UCLA

African trypanosomes, including Trypanosoma brucei and related subspecies, are the causative agents of sleeping sickness in humans and nagana in cattle. These parasites are the source of significant human mortality and limit economic growth throughout sub-Saharan Africa. T. brucei has a complex life cycle with phases in an insect vector and a mammalian host. Although motility through fluids and on tissue surfaces is central to T. brucei development and disease pathogenesis, a complete description of how the parasite moves through fluids and behave on surfaces is not available. Through the use of novel techniques and classical molecular approaches applied towards the study of T. brucei motility in suspension media and on surfaces, we have discovered unappreciated aspects of protozoan parasite biology.

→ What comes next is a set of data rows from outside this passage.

(** Filters that agree on a list. *)
Lemma filter_filter_implied {A} (P Q : A → Prop) `{∀ x, Decision (P x), ∀ x, Decision (Q x)}
    (l : list A) :
  (∀ x, x ∈ l → P x → Q x) → filter P (filter Q l) = filter P l.
Proof.
  induction l as [|a l IH]; intros Hl; [done|].
  rewrite (filter_cons Q), (filter_cons P). destruct (decide (Q a)) as [Hq|Hq].
  - rewrite filter_cons, IH; [done|]. intros x Hx. apply Hl. by right.
  - rewrite IH by (intros x Hx; apply Hl; by right).
    destruct (decide (P a)) as [Hp|]; [|done]. destruct Hq. apply Hl; [by left|done].
Qed.

(** A map that fixes the items a filter keeps, before or after. *)
Lemma filter_fmap_fixed {A} (P : A → Prop) `{∀ x, Decision (P x)} (g : A → A) (l : list A) :
  (∀ x, x ∈ l → P x ∨ P (g x) → g x = x) → filter P (g <$> l) = filter P l.
Proof.
  induction l as [|a l IH]; intros Hl; [done|].
  rewrite fmap_cons, !filter_cons, IH by (intros x Hx; apply Hl; by right).
  destruct (decide (P (g a))) as [Hg|Hg], (decide (P a)) as [Hp|Hp]; try done;
    assert (g a = a) as Ha by (apply Hl; [by left|tauto]); congruence.
Qed.

(** A sum does not depend on the order of its terms. *)
#[export] Instance foldr_add_Permutation : Proper ((≡ₚ) ==> (=)) (foldr Z.add 0).
Proof. induction 1; simpl; lia. Qed.
(** What [makedirs] leaves: more entries, a well-formed file system, and
    the directory when it returns. *)
Lemma makedirs_ok p fs :
  files_ok fs →
  let r := makedirs p fs in
  files_ok r.2 ∧ fs ⊆ r.2 ∧ (r.1 = Ok tt → is_dir r.2 p = true) ∧
  (∀ e, r.1 = Raise e → e = OSError).
Proof.
  intros Hok. induction p as [|n p IH] using rev_ind; [by rewrite makedirs_nil|].
  rewrite makedirs_snoc. monad_unfold. destruct IH as (Hok1 & Hsub & Hdir & He).
  destruct (makedirs p fs) as [[[]|e] fs1]; simpl in *; [|split_and!; try done; eauto].
  rewrite mkdir_ok_run. specialize (Hdir eq_refl).
  destruct (fs1 !! (p ++ [n])) as [[|c]|] eqn:Hl; simpl.
  - split_and!; [done..| |done]. intros _. unfold is_dir. apply bool_decide_eq_true. auto.
  - split_and!; [done..|]. by intros e [= <-].
  - split_and!; [| | |done].
    + apply files_ok_insert; [done|by destruct p| |by rewrite Hl].
      by rewrite removelast_last.
    + etrans; [done|]. by apply insert_subseteq.
    + intros _. unfold is_dir. apply bool_decide_eq_true. right; right. apply lookup_insert_eq.
Qed.

End mkdir.

Section for_each_mkdir.
Implicit Types (fs : files) (l : list path) (x q : path).

(** One directory: entries stay, other names are not touched, and a
    file is never made nor removed. *)
Lemma mkdir_ok_keeps x fs q n : fs !! q = Some n → (mkdir_ok x fs).2 !! q = Some n.
Proof.
  intros Hq. rewrite mkdir_ok_run. destruct (fs !! x) as [[|c]|] eqn:Hx; cbn [snd]; [done..|].
  rewrite lookup_insert_ne; [done|congruence].
Qed.

Lemma mkdir_ok_frame x fs q : q ≠ x → (mkdir_ok x fs).2 !! q = fs !! q.
Proof.
  intros Hq. rewrite mkdir_ok_run. destruct (fs !! x) as [[|c]|]; cbn [snd]; [done..|].
  by rewrite lookup_insert_ne.
Qed.

Lemma mkdir_ok_dir x fs : (mkdir_ok x fs).1 = Ok tt → (mkdir_ok x fs).2 !! x = Some Dir.
Proof.
  rewrite mkdir_ok_run. destruct (fs !! x) as [[|c]|] eqn:Hx; cbn [fst snd]; [done..|].
  intros _. apply lookup_insert_eq.
Qed.

Lemma mkdir_ok_raises x fs : (mkdir_ok x fs).1 ≠ Ok tt ↔ ∃ c, fs !! x = Some (File c).
Proof.
  rewrite mkdir_ok_run. destruct (fs !! x) as [[|c]|]; cbn [fst]; split; try done.
  - by intros [? [=]].
  - by exists c.
  - by intros [? [=]].
Qed.

Lemma mkdir_ok_file x fs q c :
  (mkdir_ok x fs).2 !! q = Some (File c) ↔ fs !! q = Some (File c).
Proof.
  rewrite mkdir_ok_run. destruct (fs !! x) as [[|c']|] eqn:Hx; cbn [snd]; [done..|].
  destruct (decide (q = x)) as [->|].
  - rewrite lookup_insert_eq, Hx. by split.
  - by rewrite lookup_insert_ne.
Qed.

(** The loop of [makedirs]. *)
Lemma for_each_mkdir_keeps l fs q n :
  fs !! q = Some n → (for_each l mkdir_ok fs).2 !! q = Some n.
Proof.
  revert fs; induction l as [|x l IH]; intros fs Hq; [done|]. rewrite for_each_cons_run.
  pose proof (mkdir_ok_keeps x fs q n Hq). destruct (mkdir_ok x fs).1; [by apply IH|done].
Qed.

Lemma for_each_mkdir_frame l fs q : q ∉ l → (for_each l mkdir_ok fs).2 !! q = fs !! q.
Proof.
  revert fs; induction l as [|x l IH]; intros fs Hq; [done|].
  apply not_elem_of_cons in Hq as [Hx Hl]. rewrite for_each_cons_run. pose proof (mkdir_ok_frame x fs q Hx) as Hf.
  destruct (mkdir_ok x fs).1; [by rewrite IH|done].
Qed.

Lemma for_each_mkdir_file l fs q c :
  (for_each l mkdir_ok fs).2 !! q = Some (File c) ↔ fs !! q = Some (File c).
Proof.
  revert fs; induction l as [|x l IH]; intros fs; [done|]. rewrite for_each_cons_run.
  pose proof (mkdir_ok_file x fs q c) as Hf. destruct (mkdir_ok x fs).1; [by rewrite IH|done].
Qed.

Lemma for_each_mkdir_dirs l fs :
  (for_each l mkdir_ok fs).1 = Ok tt →
  Forall (λ d, (for_each l mkdir_ok fs).2 !! d = Some Dir) l.
Proof.
  revert fs; induction l as [|x l IH]; intros fs; [done|]. rewrite for_each_cons_run.
  pose proof (mkdir_ok_dir x fs) as Hd. destruct (mkdir_ok x fs).1 as [[]|e]; [|done].
  intros Hr. constructor; [by apply for_each_mkdir_keeps, Hd|by apply IH].
Qed.
(* ===== verification/Flask.v ===== *)
(** * Flask: what a handler reads from a request and what it answers

    The idioms shared by the handlers: a query or form parameter that may
    be absent, read through [(request.args.get(name) or "").strip()]; the
    body of a request read through [request.get_json(force=True)]; and
    the three shapes of an answer: a redirect after a flashed message, a
    template, a JSON body with its status. *)

From Stdlib Require Import ZArith.
From stdpp Require Import base tactics option list strings.
From S2P Require Import Prelude PyStr Json.

(** ** Definitions *)

(** [request.args.get(name) or d]: [None] when the parameter is absent. *)
Definition arg_or (x : option string) (d : string) : string :=
  match x with
  | Some s => str_or s d
  | None => d
  end.

(** [(request.args.get(name) or "").strip()], and the same on
    [request.form]. *)
Definition arg_text (x : option string) : string := strip (arg_or x EmptyString).

(** [int(request.form.get(name) or 0)]: an absent or empty field is 0,
    any other text is parsed and may raise [ValueError]. *)
Definition arg_int (x : option string) : outcome Z :=
  match x with
  | Some s => if truthy s then py_int s else Ok 0%Z
  | None => Ok 0%Z
  end.

(** [request.get_json(force=True)]: the body decoded, whatever its
    content type says.  A body that is not a JSON document, the empty
    body included, is [None]: the call raises [BadRequest], which Flask
    answers with status 400 and a page of its own. *)
Definition get_json {S} (body : option json) : M S json :=
  match body with
  | Some data => mret data
  | None => raise BadRequest
  end.

(** What a page handler answers: [flash(message, category)] followed by
    [redirect(url_for(endpoint))]; the same with arguments for [url_for]
    and with or without a flashed message; or
    [render_template(template, ...)]. *)
Inductive page : Type :=
  | Redirect (endpoint : string) (message category : string)
  | RedirectArgs (endpoint : string) (args : list (string * string))
                 (flashed : option (string * string))
  | Render (template : string).

#[export] Instance page_eq_dec : EqDecision page.
Proof. solve_decision. Defined.

(** What a JSON endpoint answers: the body and the status. *)
Definition response : Type := json * Z.

(** [{"ok": True}] *)
Definition ok_response : response := (JDict [("ok", JBool true)], 200%Z).

(** [{"ok": False, "error": msg}, status] *)
Definition error_response (msg : string) (status : Z) : response :=
  (JDict [("ok", JBool false); ("error", JStr msg)], status).

(** *** The shape of a JSON answer

    What the scripts of the pages read of an answer: an object with the
    boolean [ok] and the fields of the endpoint, in any order. *)
Inductive ty : Type :=
  | TBool
  | TInt
  | TStr
  | TList (t : ty)
  | TObject (fields : list (string * ty)).

Fixpoint has_ty (t : ty) (j : json) {struct t} : bool :=
  match t, j with
  | TBool, JBool _ | TInt, JInt _ | TStr, JStr _ => true
  | TList t', JList l => forallb (has_ty t') l
  | TObject fields, JDict kvs =>
      (length kvs =? length fields)%nat &&
      forallb (λ field, match assoc field.1 kvs with
                        | Some v => has_ty field.2 v
                        | None => false
                        end) fields
  | _, _ => false
  end.

(** An answer with the fields [fields] after [ok]. *)
Definition answer (fields : list (string * ty)) : ty := TObject (("ok", TBool) :: fields).

Definition error_answer : ty := answer [("error", TStr)].

(** The value of [ok]. *)
Definition ok_of (j : json) : option bool :=
  match j with
  | JDict kvs => match assoc "ok" kvs with Some (JBool b) => Some b | _ => None end
  | _ => None
  end.

(** An answer of an endpoint whose fields are [fields]: status 200 with
    [ok] true and these fields, or a status from 400 to 499 with [ok]
    false and a message. *)
Definition well_typed (fields : list (string * ty)) (r : response) : Prop :=
  (r.2 = 200%Z ∧ has_ty (answer fields) r.1 = true ∧ ok_of r.1 = Some true) ∨
  ((400 ≤ r.2 < 500)%Z ∧ has_ty error_answer r.1 = true ∧ ok_of r.1 = Some false).

(** ** Lemmas *)

Lemma ok_response_typed : well_typed [] ok_response.
Proof. by left. Qed.

Lemma error_response_typed fields msg status :
  (400 ≤ status < 500)%Z → well_typed fields (error_response msg status).
Proof. intros Hs. by right. Qed.

Lemma has_ty_ints l : has_ty (TList TInt) (JList (JInt <$> l)) = true.
Proof. cbn. by induction l. Qed.

(** [{"ok": True, name: [ints]}] *)
Lemma answer_with_ints name l :
  name ≠ "ok" →
  has_ty (answer [(name, TList TInt)]) (JDict [("ok", JBool true); (name, JList (JInt <$> l))])
    = true.
Proof.
  intros Hn. cbn [has_ty answer length Nat.eqb andb forallb fst snd assoc].
  rewrite (bool_decide_eq_true_2 ("ok" = "ok")), (bool_decide_eq_false_2 ("ok" = name)) by done.
  rewrite (bool_decide_eq_true_2 (name = name)) by done. cbn [has_ty andb].
  rewrite andb_true_r. apply (has_ty_ints l).
Qed.

Lemma get_json_bind {S A} body (f : json → M S A) (s : S) :
  (data ← get_json body; f data) s =
    match body with Some data => f data s | None => (Raise BadRequest, s) end.
Proof. by destruct body. Qed.

Lemma arg_or_empty x : arg_or x EmptyString = default EmptyString x.
Proof. destruct x; simpl; [apply str_or_empty_r|done]. Qed.

Lemma arg_text_Some s : arg_text (Some s) = strip s.
Proof. unfold arg_text. by rewrite arg_or_empty. Qed.

Lemma arg_text_None : arg_text None = EmptyString.
Proof. done. Qed.

Lemma arg_text_trimmed x : trimmed (arg_text x) = true.
Proof. apply strip_trimmed. Qed.

Lemma arg_text_strip x : strip (arg_text x) = arg_text x.
Proof. apply strip_idemp. Qed.

(** A parameter is usable exactly when it is given and not blank. *)
Lemma truthy_arg_text x : truthy (arg_text x) = negb (blank (default EmptyString x)).
Proof. unfold arg_text. by rewrite arg_or_empty, truthy_strip. Qed.

Lemma arg_text_blank x : blank (arg_text x) = negb (truthy (arg_text x)).
Proof. by rewrite <- (arg_text_strip x) at 2; rewrite truthy_strip, negb_involutive. Qed.

(** A blank field that is not empty is not a number. *)
Lemma arg_int_blank s : truthy s = true → blank s = true → arg_int (Some s) = Raise ValueError.
Proof. intros Ht Hb. simpl. rewrite Ht. by apply py_int_blank. Qed.

#[export] Hint Rewrite arg_text_Some arg_text_strip : py.
#[export] Hint Resolve arg_text_trimmed : py.
(** What flask_login answers for a page that needs a user when none is
    logged in. *)
Definition unauthorized : page :=
  RedirectArgs "login" [] (Some ("Please log in to access this page.", "message")).

(** [@login_required] *)
Definition login_required {A} (handler : User → M accounts (page + A))
  : M accounts (page + A) :=
  u ← current_user;
  match u with
  | Some u => handler u
  | None => mret (inl unauthorized)
  end.

(** [user.set_password(pw)] on the row. *)
Definition set_password `{Crypto} (salt pw : string) (u : User) : User :=
  mkUser (user_id u) (user_email u) (generate_password_hash salt pw) (user_name u)
    (user_handle u) (user_bio u).

(** [user.check_password(pw)] *)
Definition check_password `{Crypto} (u : User) (pw : string) : bool :=
  check_password_hash (user_password_hash u) pw.

(** [handle_raw if handle_raw.startswith("@") else f"@{handle_raw}" if handle_raw else ""] *)
Definition with_at (handle_raw : string) : string :=
  if startswith handle_raw "@" then handle_raw
  else if truthy handle_raw then "@" +:+ handle_raw
  else EmptyString.

(** [request.form] of [/signup]. *)
Record signup_form : Type := SignupForm {
  su_email : option string;
  su_password : option string;
  su_name : option string;
  su_handle : option string;
}.

Definition signup_refused : page := Redirect "signup" "Email and password are required." "error".

Definition signup_taken : page :=
  Redirect "login" "This email is already registered. Try logging in." "error".
(* ===== verification/Search.v ===== *)
(** * Search: the Open Library search proxy
      ([_ol_search] and the route [/api/openlibrary])

    Both functions send one search request and turn every candidate of
    the response that has a title and a first author into a record of
    seven strings.  [_ol_search] lets every exception through and is
    called by nothing in src/main.py; [api_openlibrary], the handler of
    the route, guards the request, and only the request.  The answer of
    the route is specified by [listed] on the editions a response
    [describes], and [api_openlibrary_lists] proves the handler against
    it. *)

From Stdlib Require Import ZArith Lia.
From stdpp Require Import base tactics option list strings gmap.
From S2P Require Import Prelude PyStr Json Flask Cover Http Fixtures Matcher.

(** ** Definitions *)

(** The dict appended to [results]: its seven keys are fixed. *)
Record hit : Type := Hit {
  hit_title : string;
  hit_author : string;
  hit_year : string;
  hit_cover : string;
  hit_cover_i : string;
  hit_isbn : string;
  hit_olid : string;
}.

#[export] Instance hit_eq_dec : EqDecision hit.
Proof. solve_decision. Defined.

(** [(d["author_name"][0] or "").strip()] when the field is a non-empty
    list, the empty string otherwise. *)
Definition first_author_text (authors : json) : outcome string :=
  if isinstance_list authors && truth authors then
    a0 ← index0 authors; text_field a0
  else Ok EmptyString.

(** The body of the loop over the candidates: the record to append, if
    any. *)
Definition parse_doc `{PyRuntime} (d : json) : outcome (option hit) :=
  t0 ← dict_get "title" d;
  title ← text_field t0;
  authors ← dict_get "author_name" d;
  author ← first_author_text authors;
  y ← dict_get "first_publish_year" d;
  let year := year_of y in
  ci ← dict_get "cover_i" d;
  let cover_i := ident_field ci in
  isbns ← dict_get "isbn" d;
  let isbn := first_ident isbns in
  edition_keys ← dict_get "edition_key" d;
  let olid := first_ident edition_keys in
  let cover := _ol_cover_url cover_i isbn olid in
  Ok (if truthy title && truthy author
      then Some (Hit title author year cover cover_i isbn olid)
      else None).
(** /api/search answers at most eight suggestions, each of a book of
    the listing whose title or author contains the query in lower
    case, in the order of the listing. *)
Theorem api_search_books_results q_arg s bs s' :
  blank (default EmptyString q_arg) = false →
  all_books_ui s = (Ok bs, s') →
  ∃ found, api_search_books q_arg s = (Ok (suggestion_of <$> found), s') ∧
    length found ≤ 8 ∧ found `sublist_of` bs ∧
    Forall (λ u, matches (lower (arg_text q_arg)) u = true) found.
Proof.
  intros Hb Hbs. unfold api_search_books.
  set (q := lower (arg_text q_arg)).
  assert (truthy q = true) as ->.
  { unfold q, arg_text. rewrite truthy_lower, truthy_strip.
    destruct q_arg as [x|]; simpl in *; [|done]. by rewrite str_or_empty_r, Hb. }
  cbn [negb]. rewrite bind_all_books_ui, Hbs.
  exists (take 8 (filter (λ u, matches q u = true) bs)). split_and!.
  - by rewrite fmap_take.
  - rewrite length_take. lia.
  - etrans; [apply sublist_take|apply sublist_filter].
  - apply Forall_take. by apply list.Forall_forall; intros u [? _]%list_elem_of_filter.
Qed.

(** /browse shows the books of the listing, in its order, whose genre
    is the selected one when a genre is given and which match the query
    when a query is given. *)
Theorem browse_filters genre_arg q_arg s bs s' :
  all_books_ui s = (Ok bs, s') →
  let genre := arg_text genre_arg in
  let q := lower (arg_text q_arg) in
  ∃ shown, browse genre_arg q_arg s = (Ok (shown, genre), s') ∧
    shown `sublist_of` bs ∧
    ∀ u, u ∈ shown ↔
      u ∈ bs ∧ (truthy genre = true → lower (ui_genre u) = lower genre) ∧
      (truthy q = true → matches q u = true).
Proof.
  intros Hbs genre q. unfold browse. rewrite bind_all_books_ui, Hbs.
  fold genre q. eexists. split; [done|].
  destruct (truthy genre), (truthy q); (split; [|intros u]).
  all: rewrite ?list_elem_of_filter, ?str_or_empty_r;
    try (by repeat (etrans; [apply sublist_filter|])); naive_solver.
Qed.

(** /top-rated shows the books of the listing that match the query,
    highest rating first. *)
Theorem top_rated_sorted q_arg s bs s' :
  all_books_ui s = (Ok bs, s') →
  ∃ shown, top_rated q_arg s = (Ok shown, s') ∧
    StronglySorted rated_ge shown ∧
    ∀ u, u ∈ shown ↔
      u ∈ bs ∧ (truthy (lower (arg_text q_arg)) = true →
                matches (lower (arg_text q_arg)) u = true).
Proof.
  intros Hbs. unfold top_rated. rewrite bind_all_books_ui, Hbs.
  eexists. split; [done|]. pose proof (sort_by_rating_strongly_sorted bs) as Hs.
  pose proof (sort_by_rating_perm bs) as Hp.
  destruct (truthy _); (split; [|intros u]).
  - by apply StronglySorted_filter.
  - rewrite list_elem_of_filter, matches_plain_eq, Hp. naive_solver.
  - done.
  - rewrite Hp. naive_solver.
Qed.
(** The handler of [/add-review] for the user [uid]; [None] is a GET,
    which renders the form with the listing. *)
Definition add_review `{PyRuntime, Network} (uid now : Z) (post : option review_form)
  : M site (page + list ui_book) :=
  match post with
  | Some form =>
      let book_title := arg_text (rf_book_title form) in
      let review_text := arg_text (rf_review form) in
      rating ← lift (S := site) (arg_int (rf_rating form));
      books ← all_books_ui;
      match find_title (lower book_title) books with
      | Some bk =>
          if negb (truthy review_text) then mret (inl no_review) else
          save_review (new_review uid now bk rating review_text) ;;
          mret (inl thanks)
      | None => mret (inl no_review)
      end
  | None => books ← all_books_ui; mret (inr books)
  end.

(** The handler of [GET /my-reviews]. *)
Definition my_reviews (uid : Z) : M site (list Review) :=
  gets (λ s, newest_first (of_user uid) (site_reviews s)).

(** What [profile_page] gives to its template: name, handle and bio of
    the user, and the six latest reviews. *)
Definition profile_page (user : User) : M site (string * string * string * list Review) :=
  let name := str_or (user_name user) EmptyString in
  let handle := str_or (user_handle user) EmptyString in
  let bio := str_or (user_bio user) EmptyString in
  recent ← gets (λ s, take 6 (newest_first (of_user (user_id user)) (site_reviews s)));
  mret (name, handle, bio, recent).

(** The states a review form of the user [uid] can leave. *)
Definition left_by `{PyRuntime, Network} (uid : Z) (s s' : site) : Prop :=
  s' = s ∨ s' = (all_books_ui s).2 ∨
  ∃ r, review_user_id r = uid ∧ s' = saved (all_books_ui s).2 r.

(** [a] was written no earlier than [b]. *)
Definition newer (a b : Review) : Prop := (review_created b ≤ review_created a)%Z.

(** Primary keys of the reviews are distinct and positive. *)
Definition reviews_wf (reviews : list Review) : Prop :=
  NoDup (review_id <$> reviews) ∧ Forall (λ r, (0 < review_id r)%Z) reviews.

(** Three users: one with a handle, one with a name only, one with an
    e-mail address only. *)
Definition users_demo : list User := [
  mkUser 1 "ada@example.org" "" "Ada" " @ada " "";
  mkUser 2 "bob@example.org" "" "Bob" "" "";
  mkUser 3 "cy@example.org" "" "" "" ""
].

(** Reviews of one book by these users and by a user without a row. *)
Definition reviews_demo : list Review := [
  mkReview 1 1 "The Great Gatsby" "F. Scott Fitzgerald" "" 5 " Superb. " 1000;
  mkReview 2 2 "The Great Gatsby" "F. Scott Fitzgerald" "" 3 "Fine." 3000;
  mkReview 3 3 "Moby-Dick" "Herman Melville" "" 4 "Long." 2000;
  mkReview 4 9 "The Great Gatsby" "F. Scott Fitzgerald" "" 4 "Good." 2000
].

(** A process that has listed its books once, with these reviews. *)
Definition reviewed_site : site :=
  Site (site_net warm_site) (site_cache warm_site) (site_books warm_site) reviews_demo.

(** The page of The Great Gatsby two hours after the last review, with
    the network down. *)
Definition gatsby_page : outcome (page + details) * site :=
  @book_details demo_runtime offline users_demo 7200003000 "the great gatsby" reviewed_site.

Definition gatsby_details : details :=
  Eval vm_compute in
    match gatsby_page.1 with
    | Ok (inr d) => d
    | _ => Details ui_gatsby None EmptyString [] []
    end.

(** A review of 1984 by the second user, and the state it leaves. *)
Definition form_1984 (rating : string) : review_form :=
  ReviewForm (Some " 1984 ") (Some " A warning. ") (Some rating).

Definition site_1984 : site :=
  (@add_review demo_runtime offline 2 7200003000 (Some (form_1984 "5")) reviewed_site).2.

(** A process whose listing needs no request and no flush: every demo
    book is cached and nothing waits in the session. *)
Definition ready (s : site) : Prop := all_cached BOOKS s ∧ clean (site_books s).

Though the use of high-speed imaging, we found that that T. brucei moves through suspension media via the propagation of kinks generated by the parasite's ability to alternate the chirality of its rotation. The observation that T. brucei moves by generating alternating chiralities disproved the 150 year long notion that the parasite moves by spiraling in one direction and demonstrates that high-speed imaging can be a useful tool for uncovering important features of microorganism locomotion.

By studying T. brucei on agarose plates, we discovered that T. brucei engages in social behavior when exposed to surfaces: an unprecedented finding in protozoan parasite biology. This social behavior, termed Social Motility (SoMo) is characterized by the formation of multicellular communities that engage in polarized migrations across the agarose surface and cooperate to divert their movements in response to external signals. Investigation of the mechanisms underlying this social behavior revealed a novel role for a unique family of receptor-like proteins that were previously uncharacterized and implicates a role for cAMP signaling in the regulation of SoMo.

Lastly, our search for extra cellular factors that regulate this social behavior has led to the discovery of inter-kingdom cross-talk between T. brucei and bacteria. In short, the investigations presented here have uncovered novel aspects of T. brucei behavior that have transformed our understanding of protozoan biology and will serve as the basis for future investigations.